=== PROBLEM DETAILS ===
Transcribe the listing below only from the line with "exists b f, recycle_arena" up to and including the line with "destruct (Z.eqb_spec (generation".

=== DATA PROVIDED ===
>>>

Lemma recycle_arena_ok t st c g s a :
  settings_ok t -> is_seq t s -> arena_ok t s [] a -> id_ok (mk_id st c g) ->
  exists b f, recycle_arena t st c g s a = Ok (b, f) /\ arena_ok t s [] b /\
    (length (entries b) <= length (entries a))%nat /\ tail_of b = spec_recycle st c g (tail_of a) /\
    (f = false -> b = a).
Proof.
  intros HT Hs HA Hid. pose proof HA as [H1 H2 H3 H4]. unfold recycle_arena.
  change (cell_key st c) with (id_key (mk_id st c g)).
  assert (Hsame : forall x, x ∈ entries a -> stream (identity x.2) = st /\ cell (identity x.2) = c -> key x.2 = id_key (mk_id st c g)).
  { intros x _ [<- <-]. done. }
  destruct (entry_by_cell a !! id_key (mk_id st c g)) as [n|] eqn:Ek.
  - apply H2 in Ek as (e & He & Hke). rewrite (entry_at_elem a n e (nk_names _ _ _ _ H1) He). bind_simpl.
    pose proof (nk_ids _ _ _ _ H1) as Hids. rewrite Forall_forall in Hids.
    assert (Hcell : stream (identity e) = st /\ cell (identity e) = c).
    { apply (id_key_inj (identity e) (mk_id st c g)); [exact (Hids (n, e) He)|done|done]. }
    assert (Honly : forall x, x ∈ entries a -> stream (identity x.2) = st /\ cell (identity x.2) = c -> x = (n, e)).
    { intros [m e'] Hx Hc'. pose proof (Hsame _ Hx Hc') as Hk. simpl in Hk.
      apply list_elem_of_lookup in Hx as [i Hi]. apply list_elem_of_lookup in He as [j Hj].
      assert (i = j) as <-; [|congruence]. eapply NoDup_lookup; [exact (nk_keys _ _ _ _ H1)|..];
        rewrite list_lookup_fmap; [by rewrite Hi|]. rewrite Hj. simpl. by rewrite Hke, Hk. }
    destruct (Z.eqb_spec (generation (identity e)) g) as [Hg|Hg].
    + exists a, false. split_and!; try done. unfold spec_recycle, with_toks. simpl. rewrite filter_all; [done|].
      intros e' ([m e''] & -> & Hx)%list_elem_of_fmap (Hs1 & Hs2 & Hs3). simpl in *.
      pose proof (Honly _ Hx (conj Hs1 Hs2)) as [= -> ->]. done.
    + apply list_elem_of_split in He as (l1 & l2 & E).
      destruct (erase_entry_ok t s [] a l1 l2 n e true HT Hs HA E) as (b & Eb & HB & Hb & [Hf1 Hf2]).
      rewrite Eb. bind_simpl. exists b, true. split_and!; [done|done|rewrite Hb, E, !length_app; simpl; lia| |done].
      unfold spec_recycle, with_toks, tail_of. simpl. rewrite Hf1, Hf2, Hb, E, !fmap_app, fmap_cons, filter_app. simpl.
      rewrite filter_cons_False by (intros Hn; apply Hn; split_and!; [apply Hcell|apply Hcell|done]).
      f_equal. pose proof (nk_keys _ _ _ _ H1) as Hk. rewrite E, <- Permutation_middle in Hk. simpl in Hk.
      apply NoDup_cons in Hk as [Hk _].
      rewrite !filter_all; [done|..]; intros e' ([m e''] & -> & Hx)%list_elem_of_fmap (Hs1 & Hs2 & _); apply Hk;
        rewrite Hke; rewrite <- (Hsame (m, e'')) by (try done; rewrite E; set_solver);
        apply (list_elem_of_fmap_2 (fun x : node => key x.2)); set_solver.
  - exists a, false. split_and!; try done. unfold spec_recycle, with_toks. simpl. rewrite filter_all; [done|].
    apply (index_none a _ [] t s HA) in Ek. intros e ([m e'] & -> & Hx)%list_elem_of_fmap (Hs1 & Hs2 & _). apply Ek.
    rewrite <- (Hsame (m, e') Hx) by done. by apply (list_elem_of_fmap_2 (fun x : node => key x.2)).
Qed.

<<<

=== TASK RESPONSE ===
  exists b f, recycle_arena t st c g s a = Ok (b, f) /\ arena_ok t s [] b /\
    (length (entries b) <= length (entries a))%nat /\ tail_of b = spec_recycle st c g (tail_of a) /\
    (f = false -> b = a).
Proof.
  intros HT Hs HA Hid. pose proof HA as [H1 H2 H3 H4]. unfold recycle_arena.
  change (cell_key st c) with (id_key (mk_id st c g)).
  assert (Hsame : forall x, x ∈ entries a -> stream (identity x.2) = st /\ cell (identity x.2) = c -> key x.2 = id_key (mk_id st c g)).
  { intros x _ [<- <-]. done. }
  destruct (entry_by_cell a !! id_key (mk_id st c g)) as [n|] eqn:Ek.
  - apply H2 in Ek as (e & He & Hke). rewrite (entry_at_elem a n e (nk_names _ _ _ _ H1) He). bind_simpl.
    pose proof (nk_ids _ _ _ _ H1) as Hids. rewrite Forall_forall in Hids.
    assert (Hcell : stream (identity e) = st /\ cell (identity e) = c).
    { apply (id_key_inj (identity e) (mk_id st c g)); [exact (Hids (n, e) He)|done|done]. }
    assert (Honly : forall x, x ∈ entries a -> stream (identity x.2) = st /\ cell (identity x.2) = c -> x = (n, e)).
    { intros [m e'] Hx Hc'. pose proof (Hsame _ Hx Hc') as Hk. simpl in Hk.
      apply list_elem_of_lookup in Hx as [i Hi]. apply list_elem_of_lookup in He as [j Hj].
      assert (i = j) as <-; [|congruence]. eapply NoDup_lookup; [exact (nk_keys _ _ _ _ H1)|..];
        rewrite list_lookup_fmap; [by rewrite Hi|]. rewrite Hj. simpl. by rewrite Hke, Hk. }
    destruct (Z.eqb_spec (generation (identity e)) g) as [Hg|Hg].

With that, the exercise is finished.